In Italy it is possible to precisely date the definitive affirmation of still life as a genre of absolute artistic value. The key moment is around 1596, when Cardinal Borromeo has the Fiscella sent from Rome to Milan, today known as Canestra di Frutta , a wonderful work by Caravaggio, still preserved today at the Pinacoteca Ambrosiana. Since then, throughout the ‘600, despite the persistent misunderstandings and denigrations of a part of the pictorial world, still lifes took over. This genus, as mentioned, also responded to the need of the newborn scientific mentality to have available a reproduction as exact as possible of plant and animal features. Alongside this, however, these paintings for two centuries also use allegorical references, linking each element to a precise meaning. For example, flowers, with their transience, evoked the theme of vanitas, the precariousness of everything. In general, the central theme is the exaltation of life, while also emphasizing its transience. Famous in this sense is once again the Basket of Fruit by Caravaggio in which a series of extremely realistic details are recognizable: the holes in the leaves, a slight yellowing of one, the folding of the beginning of drying, a small detail of inacco on the reddish apple. Until then, the paintings represented reality idealizing it, the genius of Caravaggio was precisely to introduce, through extreme realism, the theme of life which, being aging, decomposition, contains death in itself.

An example of Still Life

Still lifes experienced a period of relative decline in the eighteenth century, but great masters such as Cezanne and Van Gogh restored vigor and centrality to still lifes in the nineteenth century.
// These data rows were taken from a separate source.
(* ===== verification/ResourceActor.v ===== *)
(** * ResourceActor: the actor of a source, a reaction or a query container
    ([kubernetes_provider/src/actors])

    The actor keeps one controller per service; the controllers run as tasks of
    their own and are reached by calls, as are the state store and the
    Kubernetes API. *)
From S2P Require Import Prelude BTree RustText MgmtModels Mappings KubeModels SpecBuilder Effects Dapr KubeApi Reconciler KubeController.

(** A started controller, by the number of its start. *)
Definition controller := nat.

(** Starting a controller panics when the reconciler cannot be made: [None]. *)
Inductive resource_call : Type → Type :=
| RaGetState (key : string) : resource_call (result string string)
| RaTransaction (ops : list state_op) : resource_call (result unit string)
| RaUuid : resource_call string
| RaStart (spec : KubernetesSpec) : resource_call (option controller)
| RaSend (c : controller) (cmd : Command) : resource_call unit
| RaAwait (c : controller) : resource_call unit
| RaStatus (c : controller) : resource_call ReconcileStatus
| RaClient : resource_call (result unit string)
| RaListIngresses (label_selector : string) : resource_call (result (list Ingress) kube_error).

Notation R := (prog resource_call).

(** The interface a resource type gives its specification builder; [None] when
    the conversion panics. *)
Class SpecBuilder (TSpec : Type) :=
  build_specs : ResourceRequest TSpec → RuntimeConfig → string → option (list KubernetesSpec).

Record ResourceActor := mkResourceActor {
  ra_actor_type : string;
  ra_id : string;
  ra_resource_type : string;
  ra_runtime_config : RuntimeConfig;
  ra_controllers : btree controller;
}.

Definition resource_actor_new (resource_type : ResourceType) (actor_type id : string)
    (rc : RuntimeConfig) : ResourceActor :=
  mkResourceActor actor_type id (resource_type_to_string resource_type) rc [].

Definition set_controllers (cs : btree controller) (a : ResourceActor) : ResourceActor :=
  mkResourceActor (ra_actor_type a) (ra_id a) (ra_resource_type a) (ra_runtime_config a) cs.

(** The answer of an actor's method. *)
Inductive reply := ReplyOk | ReplyError (e : ActorError).

Section actor.
Context {TSpec : Type} `{SpecBuilder TSpec}.
(** [serde_json] on the stored specifications. *)
Context (specs_to_vec : list KubernetesSpec → string).
Context (specs_from_slice : string → result (list KubernetesSpec) string).

(** ** The stored state *)

Definition specs_key (a : ResourceActor) : string := ra_resource_type a +:+ "-platform-specs".
Definition instance_key (a : ResourceActor) : string := ra_resource_type a +:+ "-instance-id".

Definition transaction (ops : list state_op) : R (result unit ActorError) :=
  r ← trigger (RaTransaction ops);
  match r with Ok _ => mret (Ok ()) | Err e => mret (Err (MethodError e)) end.

Definition write_specs (a : ResourceActor) (specs : list KubernetesSpec)
    : R (result unit ActorError) :=
  transaction [Upsert (specs_key a) (specs_to_vec specs)].

Definition read_specs (a : ResourceActor) : R (result (list KubernetesSpec) ActorError) :=
  r ← trigger (RaGetState (specs_key a));
  match r with
  | Ok data =>
      if str_eqb data "" then mret (Ok [])
      else match specs_from_slice data with
           | Ok specs => mret (Ok specs)
           | Err e => mret (Err (MethodError e))
           end
  | Err e => mret (Err (MethodError e))
  end.

Definition read_instance_id (a : ResourceActor) : R (result (option string) ActorError) :=
  r ← trigger (RaGetState (instance_key a));
  match r with
  | Ok data =>
      if str_eqb data "" then mret (Ok None)
      else match from_utf8 data with
           | Some instance_id => mret (Ok (Some instance_id))
           | None => mret (Err (MethodError "invalid utf-8"))
           end
  | Err e => mret (Err (MethodError e))
  end.

Definition write_instance_id (a : ResourceActor) (instance_id : string)
    : R (result unit ActorError) := transaction [Upsert (instance_key a) instance_id].

Definition delete_instance_id (a : ResourceActor) : R (result unit ActorError) :=
  transaction [DeleteKey (instance_key a)].

(** ** The controllers *)

(** The controllers of the specifications, in order; a later one with the same
    service name takes the place of an earlier one. *)
Fixpoint start_controllers (specs : list KubernetesSpec) (cs : btree controller)
    : R (btree controller) :=
  match specs with
  | [] => mret cs
  | spec :: specs =>
      c ← trigger (RaStart spec);
      match c with
      | Some c => start_controllers specs (jset (k_service_name spec) c cs)
      | None => Panic "ResourceReconciler::new"
      end
  end.

(** The old controllers are dropped: their channels close, and they end after
    the commands that were sent. *)
Definition load_controllers (specs : list KubernetesSpec) (a : ResourceActor) : R ResourceActor :=
  cs ← start_controllers specs [];
  mret (set_controllers cs a).

Fixpoint send_all (cmd : Command) (cs : btree controller) : R unit :=
  match cs with
  | [] => mret ()
  | (_, c) :: cs => _ ← trigger (RaSend c cmd); send_all cmd cs
  end.

Fixpoint await_all (cs : btree controller) : R unit :=
  match cs with
  | [] => mret ()
  | (_, c) :: cs => _ ← trigger (RaAwait c); await_all cs
  end.

(** The answers are not waited for. *)
Definition reconcile_internal (a : ResourceActor) : R unit :=
  send_all CmdReconcile (ra_controllers a).

Definition reconcile_internal_async (a : ResourceActor) : R unit :=
  _ ← send_all CmdReconcile (ra_controllers a);
  await_all (ra_controllers a).

(** ** The methods *)

(** The stored instance id; a new one when none can be read. *)
Definition obtain_instance_id (a : ResourceActor) : R (result string ActorError) :=
  r ← read_instance_id a;
  match r with
  | Ok (Some instance_id) => mret (Ok instance_id)
  | Ok None | Err _ =>
      instance_id ← trigger RaUuid;
      w ← write_instance_id a instance_id;
      match w with
      | Ok _ => mret (Ok instance_id)
      | Err e => mret (Err e)
      end
  end.

Definition configure (spec : ResourceRequest TSpec) (a : ResourceActor)
    : R (reply * ResourceActor) :=
  id ← obtain_instance_id a;
  match id with
  | Err e => mret (ReplyError e, a)
  | Ok instance_id =>
      match build_specs spec (ra_runtime_config a) instance_id with
      | None => Panic "SpecBuilder::build"
      | Some platform_specs =>
          w ← write_specs a platform_specs;
          match w with
          | Err e => mret (ReplyError e, a)
          | Ok _ =>
              a ← load_controllers platform_specs a;
              _ ← reconcile_internal a;
              mret (ReplyOk, a)
          end
      end
  end.

Definition actor_reconcile (a : ResourceActor) : R reply :=
  _ ← reconcile_internal a;
  mret ReplyOk.

Definition actor_deprovision (a : ResourceActor) : R reply :=
  r ← read_specs a;
  match r with
  | Err e => mret (ReplyError e)
  | Ok specs =>
      w ← write_specs a (map mark_removed specs);
      match w with
      | Err e => mret (ReplyError e)
      | Ok _ =>
          _ ← send_all CmdDeprovision (ra_controllers a);
          _ ← delete_instance_id a;
          mret ReplyOk
      end
  end.

Definition on_activate (a : ResourceActor) : R (result unit ActorError * ResourceActor) :=
  r ← read_specs a;
  match r with
  | Err e => mret (Err e, a)
  | Ok specs =>
      a ← load_controllers specs a;
      _ ← reconcile_internal_async a;
      mret (Ok (), a)
  end.

(** ** The status *)

Record actor_status := mkActorStatus {
  st_available : bool;
  st_messages : btree string;
  st_ingress_url : option string;
}.

(** [all]: stops at the first that is not online. *)
Fixpoint all_online (cs : btree controller) : R bool :=
  match cs with
  | [] => mret true
  | (_, c) :: cs =>
      s ← trigger (RaStatus c);
      if decide (s = RsOnline) then all_online cs else mret false
  end.

Fixpoint status_messages (cs : btree controller) (messages : btree string) : R (btree string) :=
  match cs with
  | [] => mret messages
  | (name, c) :: cs =>
      s ← trigger (RaStatus c);
      match s with
      | RsUnknown => status_messages cs (jset name "Unknown"%string messages)
      | RsOffline msg => status_messages cs (jset name msg messages)
      | RsOnline => status_messages cs messages
      end
  end.

(** The address of the first ingress of a rule without a host. *)
Definition ingress_address (ingress : Ingress) : option string :=
  match ing_status ingress with
  | Some (Some (Some (i :: _))) =>
      match lb_ip i with
      | Some ip => Some ("http://" +:+ ip)
      | None => match lb_hostname i with Some hostname => Some ("http://" +:+ hostname) | None => None end
      end
  | _ => None
  end.

Definition ingress_url_of (items : list Ingress) : option string :=
  match items with
  | [] => None
  | ingress :: _ =>
      spec ← ing_spec ingress;
      rules ← is_rules spec;
      match rules with
      | [] => None
      | rule :: _ =>
          match ir_host rule with
          | Some host =>
              if negb (str_eqb host "") && negb (str_eqb host "*") then Some ("http://" +:+ host)
              else if str_eqb host "*" then ingress_address ingress
              else None
          | None => ingress_address ingress
          end
      end
  end.

(** [SourceActor] and [ReactionActor]. *)
Definition get_ingress_url (a : ResourceActor) : R (option string) :=
  client ← trigger RaClient;
  match client with
  | Err _ => mret None
  | Ok _ =>
      items ← trigger (RaListIngresses ("drasi/resource=" +:+ ra_id a));
      match items with
      | Ok items => mret (ingress_url_of items)
      | Err _ => mret None
      end
  end.

(** [with_ingress] is false for [QueryContainerActor]. *)
Definition get_status (with_ingress : bool) (a : ResourceActor) : R actor_status :=
  available ← all_online (ra_controllers a);
  messages ← status_messages (ra_controllers a) [];
  ingress_url ← (if with_ingress then get_ingress_url a else mret None);
  mret (mkActorStatus available messages ingress_url).
End actor.

(** ** The three resource types *)

Section instances.
Context (hash_iter : ∀ A, gmap string A → list (string * A)).
Context (spooky : list string → Z) (reaction_to_vec : ApiReactionSpec → string).

Definition source_builder : SpecBuilder ApiSourceSpec :=
  λ spec rc instance_id, source_build hash_iter rc spec instance_id.
Definition reaction_builder : SpecBuilder ApiReactionSpec :=
  λ spec rc instance_id, reaction_build hash_iter rc spooky reaction_to_vec spec instance_id.
Definition container_builder : SpecBuilder ApiQueryContainerSpec :=
  λ spec rc instance_id, container_build hash_iter rc spec instance_id.
End instances.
This theme does not cease to be covered by many artists to this day, as evidenced by a painting recently arrived in our warehouses. It is an oil on canvas painted by a descendant of the noble Gonzaga, a twentieth-century painter. Self-taught – or rather, as he would have defined himself, disciple of Nature – he has his characteristic trait in the talented and skilful management of colors that also combine here to create a harmonious and lively beauty. It seems to us that this Basket of Figs can give a sense of strong warmth and hospitality to a home. Among other things, given the subject, it is very nice that it happened to us right at the beginning of autumn, don’t you think?

Arianna
Amo l'arte. Ho fatto ingegneria gestionale.